The latest data from Searchland, the development site sourcing specialists, has revealed that the proportion of planning applications being approved after appeal, having initially been rejected, sat at just 18% in 2022, the lowest level seen in the last five years.
Searchland analysed the number of planning applications submitted on an annual basis, what proportion were initially rejected before being appealed and the success rate of these appeals.
The research shows that in 2022, 73,515 planning applications were rejected across the UK versus 560,591 that were approved.
There are a number of reasons that may result in a planning application being rejected. These include loss of privacy due to the invasion of a neighbouring property, or loss of light, with the impact on surroundings often playing a crucial role in the rejection process.
You may also have your application rejected for environmental reasons, such as the protection of trees, or natural wildlife habitats.
It may be that the materials chosen for your development are hazardous, that your proposal restricts road access, or there are wider safety concerns such as air pollution.
Rejections are also common for those looking to develop listed buildings as they require additional, specific consents and planning controls.
The good news is that, should your application be rejected, you are able to appeal this decision. In such a case your options are to submit a revised planning application by meeting in the middle and addressing the concerns raised, or to appeal the decision outright.
However, the figures from Searchland show that opting to appeal in the current market may be a tougher task than in previous years.
Of the 73,515 planning applications that were rejected last year, 2,210 were appealed, accounting for 3% of all rejected applications. However, just 392 of these appeals were successful, with the original decision being overturned, a success rate of just 18%.

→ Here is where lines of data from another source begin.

(* ===== verification/TailscaleFacts.v ===== *)
(** The Tailscale adapter: which peer a reference means, what is ever sent to
    tailscaled, how its refusals are told, that a login ends, and how the watch
    reconnects. *)

From S2P Require Import Prelude GoTime Core Errors GoStrings Registry Tailscale.

(** ** Peers *)

Section Resolve.
Context (Quote : string -> string).

Lemma find_perm {A} (f : A -> bool) l l' :
  (forall x y, In x l -> In y l -> f x = true -> f y = true -> x = y) -> Permutation l l' -> List.find f l = List.find f l'.
Proof using Type.
  intros Hu Hp. destruct (List.find f l) as [x|] eqn:E.
  - apply List.find_some in E as [Hx Hf]. destruct (List.find f l') as [y|] eqn:E'.
    + apply List.find_some in E' as [Hy Hf']. f_equal. apply Hu; try done. by eapply Permutation_in; [symmetry|].
    + pose proof (List.find_none f l' E' x) as Hn. rewrite Hn in Hf; [done|]. by eapply Permutation_in.
  - destruct (List.find f l') as [y|] eqn:E'; [|done]. apply List.find_some in E' as [Hy Hf'].
    pose proof (List.find_none f l E y) as Hn. rewrite Hn in Hf'; [done|]. by eapply Permutation_in; [symmetry|].
Qed.

(** A reference means one peer.  The peer with that id or address comes
    first; else the only one of that name, by any of its names and whatever the
    case; else the reference is unknown, or ambiguous and refused.  The order in
    which Go ranges over the peers does not matter. *)
Theorem resolve_peer_exact st ref :
  (forall p q, In p (peers_of st) -> In q (peers_of st) -> is_peer ref p = true -> is_peer ref q = true -> p = q) ->
  let named := names_peer (suffix_of st) (ToLower (TrimSuffix ref ".")) in
  match resolvePeer Quote st ref with
  | Ok p =>
      In p (peers_of st) /\
      (is_peer ref p = true \/
       (forall q, In q (peers_of st) -> is_peer ref q = false) /\ List.filter named (peers_of st) = [p])
  | Err e =>
      (forall q, In q (peers_of st) -> is_peer ref q = false) /\
      (KindOf (Some e) = KindNotFound /\ (forall q, In q (peers_of st) -> named q = false) \/
       KindOf (Some e) = KindInvalid /\ (2 <= length (List.filter named (peers_of st)))%nat)
  end /\
  (forall st', suffix_of st' = suffix_of st -> Permutation (peers_of st) (peers_of st') ->
     resolvePeer Quote st' ref = resolvePeer Quote st ref).
Proof using Type.
  intros Hu named. split.
  - unfold resolvePeer. destruct (List.find (is_peer ref) (peers_of st)) as [p|] eqn:E.
    { apply List.find_some in E as [? ?]. auto. }
    pose proof (List.find_none _ _ E) as Hn. fold named.
    destruct (List.filter named (peers_of st)) as [|p [|q l]] eqn:Ef.
    + split; [done|]. left. split; [done|]. intros q Hq. destruct (named q) eqn:Eq; [|done].
      assert (In q (List.filter named (peers_of st))) as Hin by (by apply filter_In). by rewrite Ef in Hin.
    + assert (In p (List.filter named (peers_of st))) as Hin by (rewrite Ef; by left). apply filter_In in Hin as [Hin _]. auto.
    + split; [done|]. right. split; [done|]. cbn. lia.
  - intros st' Hs Hp. unfold resolvePeer. rewrite Hs, <- (find_perm (is_peer ref) (peers_of st)) by done.
    destruct (List.find (is_peer ref) (peers_of st)); [done|].
    pose proof (filter_perm named _ _ Hp) as Hf. fold named. pose proof (Permutation_length Hf) as Hl.
    destruct (List.filter named (peers_of st)) as [|p [|q l]], (List.filter named (peers_of st')) as [|p' [|q' l']]; try done.
    + apply Permutation_length_1 in Hf. by subst.
    + cbn in Hl. do 3 f_equal. unfold len. cbn [length]. by replace (length l') with (length l) by lia.
Qed.
End Resolve.

(** ** What is sent *)

(** A client that notes the edits it is asked for. *)
Definition recording {W} (c : TsClient W) : TsClient (list MaskedPrefs * W) :=
  let lift {A} (f : W -> A * W) : list MaskedPrefs * W -> A * (list MaskedPrefs * W) := fun '(l, w) => let '(a, w) := f w in (a, (l, w)) in
  mkTsClient _ (lift (tc_Status c)) (lift (tc_StatusWithoutPeers c)) (lift (tc_Prefs c))
    (fun mp '(l, w) => let '(a, w) := tc_EditPrefs c mp w in (a, (l ++ [mp], w)))
    (fun b => lift (tc_SetUseExitNode c b)) (lift (tc_StartLoginInteractive c)) (lift (tc_Logout c)) (lift (tc_now c))
    (fun d => lift (tc_wait c d)).

Section Sent.
Context {W : Type} (o : TsOptions) (c : TsClient W) (Quote : string -> string) (url_host : string -> option string).

Definition sent {A} (r : A * (verdict * (list MaskedPrefs * W))) : list MaskedPrefs := r.2.2.1.

#[local] Arguments setWritable : simpl never.
#[local] Arguments probe : simpl never.
#[local] Arguments errors_Is : simpl never.
#[local] Arguments write_ : simpl never.

Lemma setWritable_sent b v l w : sent (setWritable (recording c) b (v, (l, w))) = l.
Proof using Type. unfold setWritable, sent. cbn. by destruct (tc_now c w). Qed.

Lemma write_sent op fn v l w :
  sent (write_ o (recording c) op fn (v, (l, w))) = (fn (l, w)).2.1.
Proof using Type.
  unfold write_. destruct (fn (l, w)) as [[e|] [l' w']]; cbn [fst snd].
  - destruct (errors_Is (Some e) ErrAccessDenied); [|done].
    pose proof (setWritable_sent false v l' w') as H. by destruct (setWritable _ _ _) as [u s].
  - pose proof (setWritable_sent true v l' w') as H. by destruct (setWritable _ _ _) as [u s].
Qed.

Lemma edit_sent op mp v l w :
  sent (write_ o (recording c) op (ignore_answer (tc_EditPrefs (recording c) mp)) (v, (l, w))) = l ++ [mp].
Proof using Type. rewrite write_sent. unfold ignore_answer. cbn. by destruct (tc_EditPrefs c mp w). Qed.

Lemma probe_sent v l w : sent (probe (recording c) (v, (l, w))) = l ++ [MaskedPrefs_zero].
Proof using Type.
  unfold probe. cbn. destruct (tc_EditPrefs c MaskedPrefs_zero w) as [[p|e] w'].
  - pose proof (setWritable_sent true v (l ++ [MaskedPrefs_zero]) w') as H. by destruct (setWritable _ _ _) as [u s].
  - destruct (errors_Is (Some e) ErrAccessDenied); [|done].
    pose proof (setWritable_sent false v (l ++ [MaskedPrefs_zero]) w') as H. by destruct (setWritable _ _ _) as [u s].
Qed.

Lemma Writable_sent v l w : sent (Writable o (recording c) (v, (l, w))) = l \/ sent (Writable o (recording c) (v, (l, w))) = l ++ [MaskedPrefs_zero].
Proof using Type.
  unfold Writable. destruct (time_IsZero (vd_at v)); [right; apply probe_sent|]. cbn. destruct (tc_now c w) as [t w'].
  destruct (time_Sub t (vd_at v) <? to_ProbeTTL o); [by left|right; apply probe_sent].
Qed.

(** What bnm ever changes in tailscaled.  Listing sends at most one empty
    edit.  Connecting and disconnecting change the running preference and
    nothing else; choosing an exit node changes the exit node and its LAN
    access, to a peer that offers one, and sends nothing when the reference does
    not mean such a peer; the DNS switch changes that preference alone; a wrong
    VPN id sends nothing. *)
Theorem edits_minimal v w :
  (sent (ts_List o (recording c) url_host (v, ([], w))) = [] \/ sent (ts_List o (recording c) url_host (v, ([], w))) = [MaskedPrefs_zero]) /\
  (forall id, sent (ts_Connect o (recording c) Quote id (v, ([], w))) = (if id =?s VPNID then [want_running true] else [])) /\
  (forall id, sent (ts_Disconnect o (recording c) Quote id (v, ([], w))) = (if id =?s VPNID then [want_running false] else [])) /\
  (forall on, sent (ts_SetAcceptDNS o (recording c) on (v, ([], w))) = [corp_dns on]) /\
  (forall on, sent (ts_UseExitNode o (recording c) on (v, ([], w))) = []) /\
  (forall allow, sent (ts_SetExitNode o (recording c) Quote "" allow (v, ([], w))) = [exit_node "" allow]) /\
  (forall ref allow, ref <> "" ->
     sent (ts_SetExitNode o (recording c) Quote ref allow (v, ([], w))) =
     match (tc_Status c w).1 with
     | Ok st =>
         match resolvePeer Quote st ref with
         | Ok p => if ps_ExitNodeOption p then [exit_node (ps_ID p) allow] else []
         | Err _ => []
         end
     | Err _ => []
     end).
Proof using Type.
  split_and!.
  - unfold ts_List. cbn [recording tc_Status tc_Prefs]. destruct (tc_Status c w) as [[st|e] w1]; cbn beta iota zeta.
    2: { destruct (errors_Is (Some e) ErrTsUnavailable); by left. }
    destruct (tc_Prefs c w1) as [p w2]. cbn beta iota zeta. pose proof (Writable_sent v [] w2) as H.
    destruct (Writable o (recording c) (v, ([], w2))) as [wr s]. cbn beta iota zeta.
    match goal with |- context [match ?x with pair auth detail => (Ok _, s) end] => destruct x as [auth detail] end. exact H.
  - intros id. unfold ts_Connect, checkID. case_test; [|done]. pose proof (edit_sent "connect" (want_running true) v [] w) as H.
    destruct (write_ _ _ "connect" _ _) as [[e|] [v1 [l1 w1]]]; [exact H|]. unfold sent in H. cbn in H. subst l1.
    cbn [recording tc_StatusWithoutPeers]. destruct (tc_StatusWithoutPeers c w1) as [[st|e] w2]; [|done].
    destruct ((ts_BackendState st =?s StateNeedsLogin) && (ts_AuthURL st =?s "")); [|done].
    rewrite write_sent. cbn. by destruct (tc_StartLoginInteractive c w2).
  - intros id. unfold ts_Disconnect, checkID. case_test; [|done]. apply edit_sent.
  - intros on. apply edit_sent.
  - intros on. unfold ts_UseExitNode. rewrite write_sent. unfold ignore_answer. cbn. by destruct (tc_SetUseExitNode c on w).
  - intros allow. unfold ts_SetExitNode. apply edit_sent.
  - intros ref allow Hr. unfold ts_SetExitNode. rewrite (seqb_ne ref "") by done. cbn [recording tc_Status].
    destruct (tc_Status c w) as [[st|e] w1]; [|done]. cbn [fst]. destruct (resolvePeer Quote st ref) as [p|e]; [|done].
    destruct (ps_ExitNodeOption p); [|done]. apply edit_sent.
Qed.
End Sent.

(** ** Login *)

(** A clock that the client's calls never set back, and that waiting moves on. *)
Record ticking {W} (c : TsClient W) (clock : W -> Time) : Prop := {
  tk_status : forall w, clock w <= clock (tc_StatusWithoutPeers c w).2;
  tk_now : forall w, (tc_now c w).1 = clock w /\ clock w <= clock (tc_now c w).2;
  tk_wait : forall d w, (tc_wait c d w).1 = None -> clock w + d <= clock (tc_wait c d w).2
}.

Section Login.
Context {W : Type} (o : TsOptions) (c : TsClient W) (clock : W -> Time) (Hc : ticking c clock).

Lemma login_poll_ends n deadline w :
  deadline - clock w < Z.of_nat n * login_tick ->
  exists url err, (login_poll o c (S n) deadline w).1 = Some (url, err) /\ (err = None <-> url <> "").
Proof using Hc.
  revert w; induction n as [|n IH]; intros w Hn; cbn [login_poll]; pose proof (tk_status c clock Hc w) as H1;
    destruct (tc_StatusWithoutPeers c w) as [[st|e] w1]; try (by do 2 eexists);
    (destruct (ts_AuthURL st =?s "") eqn:Eu; [|do 2 eexists; split; [done|]; apply String.eqb_neq in Eu; tauto]);
    cbn [negb]; (destruct (ts_BackendState st =?s StateRunning); [by do 2 eexists|]);
    destruct (tk_now c clock Hc w1) as [H2 H3]; destruct (tc_now c w1) as [t w2]; cbn [fst snd] in *; subst t;
    unfold time_After; destruct (Z.ltb_spec deadline (clock w1)) as [Ht|Ht]; try (by do 2 eexists).
  - lia.
  - pose proof (tk_wait c clock Hc login_tick w2) as H4. destruct (tc_wait c login_tick w2) as [[e|] w3]; [by do 2 eexists|].
    cbn [fst snd] in H4. specialize (H4 eq_refl). apply IH. lia.
Qed.
End Login.

(** A login ends.  With a clock that goes on, [Login] returns after at
    most one poll per 200 ms of its timeout and one more: with a URL to open, or
    with an error and none. *)
Theorem login_ends {W} (o : TsOptions) (c : TsClient W) (clock : W -> Time) n v w :
  ticking c clock -> to_LoginTimeout o < Z.of_nat n * login_tick ->
  exists url err, (ts_Login o c (S n) (v, w)).1 = Some (url, err) /\ (err = None <-> url <> "").
Proof.
  intros Hc Hn. unfold ts_Login. destruct (write_ o c "login" (tc_StartLoginInteractive c) (v, w)) as [[e|] [v1 w1]]; [by do 2 eexists|].
  destruct (tk_now c clock Hc w1) as [H2 H3]. destruct (tc_now c w1) as [t w2]. cbn [fst snd] in *. subst t.
  destruct (login_poll_ends o c clock Hc n (time_Add (clock w1) (to_LoginTimeout o)) w2) as (url & err & H & Hu); [unfold time_Add; lia|].
  exists url, err. by destruct (login_poll o c (S n) (time_Add (clock w1) (to_LoginTimeout o)) w2).
Qed.

(** ** The watch *)

Definition act_waits (l : list watch_act) : list Duration := omap (fun a => match a with WWait d => Some d | WHint => None end) l.
Definition act_hints (l : list watch_act) : nat := length (omap (fun a => match a with WHint => Some tt | WWait _ => None end) l).

(** A connection that gave nothing and failed. *)
Definition dead (s : stream) : bool := match sm_messages s, sm_end s with [], Some _ => true | _, _ => false end.

Section Watch.
Context (o : TsOptions).

Definition backoff_ok (d : Duration) : Prop := to_MinBackoff o <= d <= to_MaxBackoff o.

Lemma next_backoff_ok d : 0 <= to_MinBackoff o -> backoff_ok d -> backoff_ok (next_backoff o d).
Proof using Type. unfold backoff_ok, next_backoff. intros H0 H. cbv zeta. destruct (Z.ltb_spec (to_MaxBackoff o) (d * 2)); lia. Qed.

Lemma act_waits_app a b : act_waits (a ++ b) = act_waits a ++ act_waits b.
Proof using Type. apply omap_app. Qed.
Lemma hints_app a b : act_hints (a ++ b) = (act_hints a + act_hints b)%nat.
Proof using Type. unfold act_hints. by rewrite omap_app, length_app. Qed.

This is the lowest success rate seen in the last five years, falling from 28% the previous year and down from a peak of 30% seen in 2020.
Co-founder and CEO of Searchland, Mitchell Fasanya said, “There are a myriad of reasons why a planning application may be rejected and these range from some of the more basic considerations such as encroachment on a neighbouring property, to the more complex such as the use of particular materials or wider environmental concerns.
In most cases, these issues should have been ironed out prior to the application being made, however, there is an opportunity to address any concerns raised and reapply by way of appeal.
However, our figures show that in the current landscape, the chances of overturning a rejected application are the lowest they have been in the last five years, with less than one in five appeals being successful.”